╭──

(** C1, amended. Once staging (scanner merge, conditional rules, copy or
    transform, auto-fill, path rendering) has returned, the staged file
    is already at the final output path, moved there before the tag
    store is validated and the metadata tool is run; what is left of
    [process_file] works on the file at that path. If terminal
    validation fails, the file stays at the output path untouched by the
    tag-writing call; if the tool is run, the file at the output path is
    what the tool made of it, whether it succeeded or failed. *)
Theorem process_file_moves_first (w : world pixel) (input_path output_path : string)
    (metadata metadata1 : dict) (out : string) (fs fs1 : filesystem) :
  run (stage_file w input_path output_path metadata) fs = (fs1, Ok (metadata1, out)) ->
  (exists f, fs1 !! out = Some f /\ source f = input_path /\ tags f = NotTagged) /\
  run (process_file w input_path output_path metadata) fs
  = run (write_exif w metadata1 out) fs1 /\
  (forall e,
     exif_args (delete_keys_with_prefixes metadata1 stripped_prefixes) out = Raise e ->
     run (process_file w input_path output_path metadata) fs = (fs1, Raise e)) /\
  (forall args,
     exif_args (delete_keys_with_prefixes metadata1 stripped_prefixes) out = Ok args ->
     exists fs2 f t,
       run (process_file w input_path output_path metadata) fs
       = (fs2, match run_exiftool w (exiftool_exe w :: args) with
               | Ok _ => Ok out
               | Raise e => Raise e
               end) /\
       fs2 !! out = Some f /\ source f = input_path /\ tags f = t /\
       t = match run_exiftool w (exiftool_exe w :: args) with
           | Ok _ => Tagged args
           | Raise _ => ToolFailed args
           end).
Proof.
  intros Hstage.
  destruct (stage_file_moved _ _ _ _ _ _ _ _ Hstage) as (f & Hout & Hsource & Htags).
  assert (Hrun : run (process_file w input_path output_path metadata) fs
                 = run (write_exif w metadata1 out) fs1).
  { unfold process_file. by rewrite run_bind, Hstage. }
  split; [by exists f|]. split; [exact Hrun|]. split.
  - intros e Hargs. rewrite Hrun. unfold write_exif. by rewrite emit_tags_run, Hargs.
  - intros args Hargs. rewrite Hrun. unfold write_exif.
    rewrite emit_tags_run, Hargs. unfold fs_tag. rewrite Hout.
    destruct (run_exiftool w (exiftool_exe w :: args));
      eexists _, _, _; (split; [reflexivity|]);
      rewrite lookup_insert_eq; by repeat split.
Qed.
Lemma blind_try_except (body : M outcome) (handler : exn -> outcome) perms s :
  blind body ->
  try_except body handler (set_user_permissions perms s)
  = (fst (try_except body handler s),
     set_user_permissions perms (snd (try_except body handler s))).
Proof.
  intros Hb. unfold try_except. rewrite Hb.
  destruct (body s) as [[o | e] s1]; reflexivity.
Qed.

Create HintDb blind.
#[local] Hint Resolve blind_ret blind_raise blind_convert blind_execute
  blind_commit blind_bind_parameters blind_current_user_0 blind_gets_conn
  blind_gets_current_user : blind.

Ltac blind :=
  repeat first
    [ progress auto with blind
    | apply blind_bind
    | match goal with
      | |- forall _, _ => intro
      | |- blind (match ?x with _ => _ end) => destruct x
      | |- blind (if ?b then _ else _) => destruct b
      | |- blind (let _ := _ in _) => cbv zeta
      end ].

Lemma save_customer_blind (customer_id : option Z) (form : Form.vars)
    (now : string) perms (s : App) :
  save_customer customer_id form now (set_user_permissions perms s)
  = (fst (save_customer customer_id form now s),
     set_user_permissions perms (snd (save_customer customer_id form now s))).
Proof. apply blind_try_except. blind. Qed.

Lemma delete_customer_blind (selected : option (Z * string)) (confirm : bool)
    (now : string) perms (s : App) :
  delete_customer selected confirm now (set_user_permissions perms s)
  = (fst (delete_customer selected confirm now s),
     set_user_permissions perms (snd (delete_customer selected confirm now s))).
Proof.
  unfold delete_customer. destruct selected as [[customer_id customer_name] |];
    [| reflexivity].
  destruct confirm; [| reflexivity]. cbn [negb].
  apply blind_try_except. blind.
Qed.

Lemma update_order_status_blind (order_id : Z) (new_status now : string)
    perms (s : App) :
  update_order_status order_id new_status now (set_user_permissions perms s)
  = (fst (update_order_status order_id new_status now s),
     set_user_permissions perms (snd (update_order_status order_id new_status now s))).
Proof. apply blind_try_except. blind. Qed.

(** C5, as stated, fails: [carol] holds the capability to view customers
    and no other, so the capability to delete them is lacking; the delete of
    customer 2, which no order references, is not refused in that session,
    and the row is gone from the committed database. *)
Lemma authorize_counterexample :
  let r := delete_customer (Some (2, "Beta")) true Sample.now Sample.as_carol in
  authorize (user_permissions Sample.as_carol) "customers" "delete" = false
  /\ fst r = showinfo "Success" "Customer deleted successfully"
  /\ List.map Customers.code (customers (committed Sample.as_carol))
     = ["C001"; "C002"]
  /\ List.map Customers.code (customers (committed (snd r))) = ["C001"].
Proof. cbv zeta. repeat split; vm_compute; reflexivity. Qed.

(** C5, amended.  No mutating operation consults the capability map that
    [do_login] loads: [save_customer], [delete_customer] and
    [update_order_status] give the same outcome and do the same writes
    whatever [user_permissions] holds, and leave the map as it is. *)
Theorem mutations_ignore_permissions (now : string) perms (s : App) :
  (forall customer_id form,
     save_customer customer_id form now (set_user_permissions perms s)
     = (fst (save_customer customer_id form now s),
        set_user_permissions perms (snd (save_customer customer_id form now s))))
  /\ (forall selected confirm,
        delete_customer selected confirm now (set_user_permissions perms s)
        = (fst (delete_customer selected confirm now s),
           set_user_permissions perms
             (snd (delete_customer selected confirm now s))))
  /\ (forall order_id new_status,
        update_order_status order_id new_status now (set_user_permissions perms s)
        = (fst (update_order_status order_id new_status now s),
           set_user_permissions perms
             (snd (update_order_status order_id new_status now s)))).
Proof.
  split; [| split]; intros.
  - apply save_customer_blind.
  - apply delete_customer_blind.
  - apply update_order_status_blind.
Qed.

╰──

--- WHAT IS REQUIRED ---
What do the lines above say from the one containing "(metadata metadata1 : dict)" down to the one containing "exists fs2 f"? Return them exactly, both end lines included, and only them.

--- SOLUTION TO THE EXERCISE ---
    (metadata metadata1 : dict) (out : string) (fs fs1 : filesystem) :
  run (stage_file w input_path output_path metadata) fs = (fs1, Ok (metadata1, out)) ->
  (exists f, fs1 !! out = Some f /\ source f = input_path /\ tags f = NotTagged) /\
  run (process_file w input_path output_path metadata) fs
  = run (write_exif w metadata1 out) fs1 /\
  (forall e,
     exif_args (delete_keys_with_prefixes metadata1 stripped_prefixes) out = Raise e ->
     run (process_file w input_path output_path metadata) fs = (fs1, Raise e)) /\
  (forall args,
     exif_args (delete_keys_with_prefixes metadata1 stripped_prefixes) out = Ok args ->
     exists fs2 f t,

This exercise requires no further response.